The story centers on a real-life historical personage, Sen Yukako, who introduced tea ceremony into the curricula of girls’ schools during the Meiji Period (1868-1912). It is narrated by a fictional American woman of French extraction, Aurelia Bernard, who, as a lost child in the late-Tokugawa city of Miyako, is adopted by the infelicitously-named “Shin” family as a servant and companion to Yukako, the tea master’s only child. Despite this improbable beginning, Aurelia, re-named Urako, soon adapts herself to the household; from this vantage point she provides us with a fascinating, if necessarily confused account of daily life in Kyoto during the crucial years of Japan’s struggle to come to terms with the end of its centuries-long cultural and political isolation.

Unlike other historical novels set in 19th century Japan, The Teahouse Fire is located in the feminine interior of a Japanese house, making us bear witness not only to gendered exploitation, but also to the back-breaking labor necessary to create the one moment of beauty that is Tea. For author Avery, the feminization of tea in rapidly-modernizing Meiji Japan is not an indicator of its cultural marginalization (although Yukako seems to regard it that way), but rather the expression of an idea whose time has come. While in the West, giving parties is thought of as a “female” activity (think of Woolf’s representation of Mrs. Dalloway’s party as a symbol of thwarted female creativity) Avery reminds us that the creation of the perfect moment between host and guest in the tearoom was, in Japan, an exclusively male activity. Teaching women the Art of Tea thus de-essentializes “male” and “female” artistic forms, and also returns tea to its egalitarian roots. Not only samurai but members of the merchant class were deemed capable of understanding tea (Sen no Rikyu himself was, after all, a member of the 16th century merchant class). Avery expands this list to artisans, servants, women, and non-Japanese, and she even opens the door to the interesting possibility that the study of tea is best undertaken in cultures where equality is a core value. In any case it is significant that, in their respective eras, both Miss Urako and Rikyu are cast out and ordered to commit suicide for the same offense: disregarding social distinctions, or more precisely, the relationship between liege and vassal.

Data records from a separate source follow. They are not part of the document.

(** [DataView.getUint32] and the typed array constructor throw when
    their range is not inside the buffer. *)
Definition decompressCDB (arrayBuffer : list Z) : Result (list Z) :=
  if zlength arrayBuffer <? 4 then Err RangeError
  else if negb (getUint32 arrayBuffer 0 =? 0xFFFFFFFF) then Ok arrayBuffer
  else if zlength arrayBuffer <? 12 then Err RangeError
  else
    let compressedSize := getUint32 arrayBuffer 8 in
    if zlength arrayBuffer <? 12 + compressedSize then Err RangeError
    else pako_inflate (subarray arrayBuffer 12 compressedSize).

Definition cdbToSQLite (cdbData : list Z) : Result Database :=
  let* decompressedData := decompressCDB cdbData in
  let* (wrapperChunk, _) :=
    readChunk (readerFuel decompressedData) decompressedData 0 in
  let* children := match wrapperChunk with
                   | Container _ _ children => Ok children
                   | Leaf _ _ => Err TypeError
                   end in
  let* tables := match tablesOf (getChild children DATABASE_TABLES) with
                 | Some tables => Ok tables
                 | None => Err TypeError
                 end in
  storeTables [DB_STRUCTURE_table] tables.

Definition sqliteToCDB (estimatedSize : Z) (db : Database)
    : Result (list Z) :=
  let* stream := sqliteToStream estimatedSize db in
  Ok (compressCDB stream).

End Pako.

(** A deflate that stores, and the inflate of such streams: a zlib stream
    of stored blocks (RFC 1950 and RFC 1951, block type 0), used where a
    concrete codec is needed. *)
Definition adler32 (bytes : list Z) : Z :=
  let '(a, b) :=
    fold_left (fun '(a, b) byte =>
                 let a := (a + byte) mod 65521 in (a, (b + a) mod 65521))
              bytes (1, 0) in
  b * 65536 + a.

Definition be32 (v : Z) : list Z := rev (le32 v).

Fixpoint storedBlocks (fuel : nat) (bytes : list Z) : list Z :=
  match fuel with
  | O => []
  | S fuel =>
      if zlength bytes <=? 65535 then
        let len := zlength bytes in
        [1; len mod 256; len / 256; 255 - len mod 256; 255 - len / 256]
        ++ bytes
      else
        [0; 255; 255; 0; 0] ++ firstn (Z.to_nat 65535) bytes
        ++ storedBlocks fuel (skipn (Z.to_nat 65535) bytes)
  end.

Definition stored_deflate (bytes : list Z) : list Z :=
  [0x78; 0x01] ++ storedBlocks (S (length bytes)) bytes
  ++ be32 (adler32 bytes).

Fixpoint storedInflate (fuel : nat) (stream : list Z) (out : list Z)
    : Result (list Z) :=
  match fuel with
  | O => Err OutOfFuel
  | S fuel =>
      match stream with
      | final :: l0 :: l1 :: n0 :: n1 :: rest =>
          let len := l0 + 256 * l1 in
          if negb ((final =? 0) || (final =? 1)) then Err Unmodelled
          else if negb ((l0 + n0 =? 255) && (l1 + n1 =? 255))
          then Err InflateError
          else if zlength rest <? len then Err InflateError
          else
            let out := out ++ firstn (Z.to_nat len) rest in
            let rest := skipn (Z.to_nat len) rest in
            if final =? 1 then
              if sameText rest (be32 (adler32 out)) then Ok out
              else Err InflateError
            else storedInflate fuel rest out
      | _ => Err InflateError
      end
  end.

Definition stored_inflate (stream : list Z) : Result (list Z) :=
  match stream with
  | 0x78 :: _ :: rest => storedInflate (S (length rest)) rest []
  | _ => Err InflateError
  end.

(** ** Invariant of the writer (used in Part II) *)

Definition c_end (chunk : ClosedChunk) : Z := c_startPos chunk + c_size chunk.

(** Two chunk headers (begin-magic and size slot) do not overlap. *)
Definition headers_apart (a b : Z) : Prop := a + 8 <= b \/ b + 8 <= a.

(** The last word of a chunk that ends at [e] does not overlap the size slot
    of a chunk that starts at [s]. *)
Definition end_clear_of_slot (e s : Z) : Prop := e <= s + 4 \/ s + 8 <= e - 4.

Definition closed_ok (w : CDBWriter) (c : ClosedChunk) : Prop :=
  0 <= c_startPos c /\ c_startPos c + 12 <= c_end c /\ c_end c <= pos w /\
  getUint32 (buffer w) (c_startPos c) = CHUNK_BEGIN /\
  getUint32 (buffer w) (c_end c - 4) = CHUNK_END.
(** * Emergency dispatch core: rating ledger, route finding, hospital selection

    A shallow embedding of
    - [hospital_rating_system.py]   (module [HospitalPerformance], [HospitalRatingSystem]),
    - [emergency_route_finder.py]   (module [BidirectionalDijkstra], [EmergencyRouteFinder]),
    - [emergency_response_system.py] (module [EmergencyResponseSystem], [EmergencyContacts]),
    - [t_nagar_emergency_service.py] (module [TNagarEmergencyService]),
    - [post_stabilization_rating.py] (module [PostStabilizationRating]),
    together with the properties the specification states about them.

    Conventions of the embedding.
    - Python floats are modelled by exact rationals [Q]; edge lengths of the
      road graph by integers [Z] (metres).  Floating-point rounding error is
      outside the model.
    - SQLite tables are lists of rows in rowid order; a connection's open
      transaction is a working copy of the database that [commit] publishes
      and [rollback] discards.
    - [None] of an [option] is Python's [None] or SQL's [NULL]. *)

From Stdlib Require Import ZArith QArith Qround Qminmax Qabs Lia Lqa.
From Stdlib Require Import Permutation Sorted.
From stdpp Require Import gmap strings list.

Local Open Scope Z_scope.

(** ** Python and SQL primitives *)

(** Python's built-in [round(x)]: nearest integer, ties to the even one. *)
Definition py_round (x : Q) : Z :=
  let f := Qfloor x in
  match Qcompare (x - inject_Z f) (1 # 2) with
  | Lt => f
  | Gt => f + 1
  | Eq => if Z.even f then f else f + 1
  end.
(** * LyricSync: the LRC codec and the transcription client of [App.jsx]

    A shallow embedding of [parseLrc], [formatLrc] and [transcribeAudio]
    and the properties of them that the specification states.

    Conventions of the embedding.
    - A JavaScript string is the list of its UTF-16 code units ([N]).
    - A timestamp is an exact rational ([Q]).  The source computes it in
      IEEE doubles as [m*60 + s + f/d] with [m*60+s] an integer below 6100
      and [f/d] a multiple of 1/1000 in [0,1); every operation is a
      correctly rounded function of the exact value and distinct exact
      values are at least 1/1000 apart, so the doubles are compared by the
      sort exactly as the rationals are ([Qeq], [Qle]).
    - A delay is the exact rational of its expression; the source waits
      that number rounded to a double, so only bounds that rounding keeps
      ([<=] against a double) are stated of a delay.
    - [Array.prototype.sort] is a stable sort (ECMAScript 2019); it is
      embedded as a stable insertion sort.
    - A call that may throw returns an [outcome]; [parseLrc] is proved
      never to throw.
    - The network and [Math.random] are a [World]: the answer to each
      [fetch] call and each random number, by the count of the calls made
      before.  [transcribeAudio] returns how its promise settles together
      with a [Log] of the attempts made and the delays waited. *)

From Stdlib Require Import List NArith ZArith QArith Bool Arith Lia.
From Stdlib Require Import Ascii String Sorting.Sorted Sorting.Permutation.
From Stdlib Require Import DecimalString Lqa.
Import ListNotations.

Local Open Scope N_scope.

(** ** JavaScript strings *)

Module Js.

Definition jsstring := list N.

(** A string literal of the source (ASCII only). *)
Definition lit (s : string) : jsstring :=
  List.map N_of_ascii (list_ascii_of_string s).

(** [WhiteSpace] and [LineTerminator] code units: what [\s] matches and
    what [String.prototype.trim] strips. *)
Definition is_space (c : N) : bool :=
  ((9 <=? c) && (c <=? 13)) || (c =? 32) || (c =? 160) || (c =? 5760)
  || ((8192 <=? c) && (c <=? 8202)) || (c =? 8232) || (c =? 8233)
  || (c =? 8239) || (c =? 8287) || (c =? 12288) || (c =? 65279).

(** [LineTerminator]: the code units that [.] does not match. *)
Definition is_line_terminator (c : N) : bool :=
  (c =? 10) || (c =? 13) || (c =? 8232) || (c =? 8233).

(** [\d] *)
Definition is_digit (c : N) : bool := (48 <=? c) && (c <=? 57).

Definition LF : N := 10.
Definition BACKTICK : N := 96.
Definition LBRACKET : N := 91.
Definition RBRACKET : N := 93.
Definition COLON : N := 58.
Definition DOT : N := 46.
(** * Verification of the request processor and the agent endpoint

    Shallow embedding of
    - [lib/src/request_processor.cc] (module [RequestProcessor] below):
      [wrapDebug], [nonBlockingActionTask], the constructor of
      [RequestProcessor], [processBlockingRequest] and
      [processNonBlockingRequest];
    - [src/agent/agent_endpoint.cpp] (module [AgentEndpoint] below):
      [HeartbeatTask] ([start], [stop], [heartbeatThread]), [send_login],
      [handle_message], the pong callbacks of [setConnectionCallbacks],
      [monitorConnectionState] and [connect_and_run];
    - [src/file_utils.h]: [writeToFile] and [createDirectory], as
      operations on the file system of the world.

    Effectful code is written as a program tree over the primitive
    operations it performs (file system, connector, clock, threads, log);
    a world interprets the operations one at a time, so that a program can
    be run alone or interleaved with the threads it spawned. *)

From Stdlib Require Import ZArith NArith String Ascii DecimalString.
From stdpp Require Import base option list gmap strings.

Local Open Scope string_scope.
Local Open Scope list_scope.

(** ** Exceptions *)

(** The exception classes the two files throw and catch;
    [std_exception] stands for the other classes derived from
    [std::exception], and [non_std_exception] for a thrown object that
    does not derive from it, which only [catch (...)] catches. *)
Variant exn_class :=
| fatal_error | request_processing_error | request_error | validation_error
| file_error | connection_error | message_error | endpoint_error
| std_exception | non_std_exception.

Global Instance exn_class_eq_dec : EqDecision exn_class.
Proof. solve_decision. Defined.

(** A thrown object: its class and its [what()] text. *)
Record exn := Exn { exn_cls : exn_class; what : string }.

Global Instance exn_eq_dec : EqDecision exn.
Proof. solve_decision. Defined.

(** How a call ends. *)
Variant Outcome (A : Type) :=
| Returned (a : A)
| Threw (e : exn).
Arguments Returned {A} a.
Arguments Threw {A} e.

(** The character appended to every spool write. *)
Definition nl : string := String (ascii_of_nat 10) EmptyString.

(** [std::string::empty]. *)
Definition empty (s : string) : bool :=
  match s with EmptyString => true | String _ _ => false end.

(** [std::to_string] on a non-negative integer. *)
Definition to_string (n : N) : string := NilEmpty.string_of_uint (N.to_uint n).

(** ** Program trees *)

Section Prog.
Context {Op : Type} {Resp : Op -> Type}.

(** A program either returns, throws, or performs one operation and
    continues with its response. *)
Inductive Prog (A : Type) : Type :=
| Ret (a : A)
| Throw (e : exn)
| Vis (o : Op) (k : Resp o -> Prog A).
Arguments Ret {A} a.
Arguments Throw {A} e.
Arguments Vis {A} o k.

Fixpoint bind {A B} (p : Prog A) (f : A -> Prog B) : Prog B :=
  match p with
  | Ret a => f a
  | Throw e => Throw e
  | Vis o k => Vis o (fun r => bind (k r) f)
  end.
Lemma mark_resolved c w (u : unit) w' :
  mark c w = (Resolved u, w') -> w' = addCall c w.
Proof. intros H. inversion H. reflexivity. Qed.

Lemma driver_resolved env w (u : unit) w' :
  driver env w = (Resolved u, w') -> w' = w.
Proof.
  unfold driver. destruct (outage env (List.length (calls w))); intros H.
  - discriminate H.
  - inversion H. reflexivity.
Qed.

Lemma logAction_resolved env data w (u : unit) w' :
  logAction env data w = (Resolved u, w') ->
  w' = addAuditLog data (addCall (LogAction (action data)) w).
Proof.
  unfold logAction. intros H.
  inv_bind H u1 w1 H1. inv_bind H u2 w2 H2. inv_bind H u3 w3 H3.
  apply mark_resolved in H1. apply validate_resolved in H2 as [_ H2].
  apply driver_resolved in H3. inversion H. subst. reflexivity.
Qed.

Lemma create_resolved env doc w r w' :
  AgentSuggestion_create env doc w = (Resolved r, w') ->
  r = doc /\
  existsb (hasTicket (sug_ticketId doc)) (suggestions w) = false /\
  failingPaths (suggestionChecks doc) = [] /\
  w' = setSuggestions (suggestions w ++ [doc])%list
                      (addCall (CreateSuggestion (sug_ticketId doc)) w).
Proof.
  unfold AgentSuggestion_create. intros H.
  inv_bind H u1 w1 H1. inv_bind H u2 w2 H2. inv_bind H u3 w3 H3.
  inv_bind H w4 w5 H4.
  apply mark_resolved in H1. apply validate_resolved in H2 as [Hv H2].
  apply driver_resolved in H3. inversion H4. subst. clear H4.
  cbn [suggestions addCall] in H.
  destruct (existsb (hasTicket (sug_ticketId doc)) (suggestions w)) eqn:E.
  - discriminate H.
  - inv_bind H u5 w6 H5. inversion H5. inversion H. subst.
    repeat split; try reflexivity. exact Hv.
Qed.
Definition set_exclude (p : Pattern) (s : KA.t) : KA.t :=
  KA.mk (KA.cache s) (KA.keys s) (KA.vnodeToCache s) (KA.keyToCache s)
    (KA._vnode s) (KA.parent_vnode s) (KA.include s) p (KA.max s)
    (KA.heap s) (KA.destroy_log s).

Definition set_max (m : MaxProp) (s : KA.t) : KA.t :=
  KA.mk (KA.cache s) (KA.keys s) (KA.vnodeToCache s) (KA.keyToCache s)
    (KA._vnode s) (KA.parent_vnode s) (KA.include s) (KA.exclude s) m
    (KA.heap s) (KA.destroy_log s).

(** What can happen to a mounted instance.  [OpRender], [OpCommit],
    [OpInclude], [OpExclude] and [OpDestroyed] run the functions of the
    file; a change of [include] or [exclude] writes the prop and fires the
    watcher that [mounted] registered.  [OpPatch] is the work of the
    collaborators between two calls: they write render nodes and put a node
    on display, and never touch [cache], [keys] or the staged node.
    [OpMax] is a change of the [max] prop, which has no watcher. *)
Inductive Op :=
| OpRender (slot : option (list ref)) (vnode : option ref)
| OpCommit
| OpInclude (val : Pattern)
| OpExclude (val : Pattern)
| OpDestroyed
| OpPatch (heap : ref -> VNode.t) (_vnode : option ref)
| OpMax (m : MaxProp).

Definition run_op (op : Op) : M unit :=
  match op with
  | OpRender slot vnode => render slot vnode ;; ret tt
  | OpCommit => updated
  | OpInclude val => modify (set_include val) ;; watch_include val
  | OpExclude val => modify (set_exclude val) ;; watch_exclude val
  | OpDestroyed => destroyed
  | OpPatch heap _vnode =>
      modify (KA.with_heap heap) ;; modify (KA.with__vnode _vnode)
  | OpMax m => modify (set_max m)
  end.

Definition run (ops : list Op) : M unit := for_each ops run_op.

Definition keeps_max (op : Op) : bool :=
  match op with
  | OpMax _ => false
  | _ => true
  end.

(** The cache and the keys in lock-step: property names and keys are
    duplicate-free and the keys are exactly the names of the live entries. *)
Record lockstep (c : CacheEntryMap) (keys : list string) : Prop := {
  ls_names : NoDup (map fst c);
  ls_keys : NoDup keys;
  ls_live : forall k, In k keys <-> cache_get c k <> None
}.

(** A staged node waits under a key that is not live. *)
Definition staged_fresh (s : KA.t) : Prop :=
  KA.vnodeToCache s <> None -> ~ In (KA.keyToCache s) (KA.keys s).

Definition store_inv (s : KA.t) : Prop :=
  lockstep (KA.cache s) (KA.keys s) /\ staged_fresh s.

(** The fields that eviction never writes. *)
Definition frame (s : KA.t) :=
  (KA.vnodeToCache s, KA.keyToCache s, KA.max s, KA.include s, KA.exclude s,
   KA._vnode s, KA.parent_vnode s).

(** [s'] is [s] after some evictions: the same frame, no new key, no new
    live entry, and lock-step kept. *)
Record shrinks (s s' : KA.t) : Prop := {
  sh_frame : frame s' = frame s;
  sh_lockstep :
    lockstep (KA.cache s) (KA.keys s) -> lockstep (KA.cache s') (KA.keys s');
  sh_keys : forall k, In k (KA.keys s') -> In k (KA.keys s);
  sh_length : length (KA.keys s') <= length (KA.keys s);
  sh_cache :
    forall k, cache_get (KA.cache s) k = None ->
              cache_get (KA.cache s') k = None
}.

(** ** The states a render pass ends in *)

(** The node with [componentInstance = i]. *)
Definition bind_instance (n : VNode.t) (i : option Component) : VNode.t :=
  VNode.mk (VNode.tag n) (VNode.key n) (VNode.data n)
    (VNode.componentOptions n) i.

In one of the novel’s few love scenes, Avery draws a parallel: the study of tea is mirrored in the acts of lesbian lovemaking. However, the narrator’s sexual orientation is treated as matter-of-factly as the numerous baroque developments in the plot. What emerges most clearly from this carefully-researched novel is the realization that Japan still has not resolved the dilemma of its national identity vis-à-vis the West it encountered during the Meiji Period.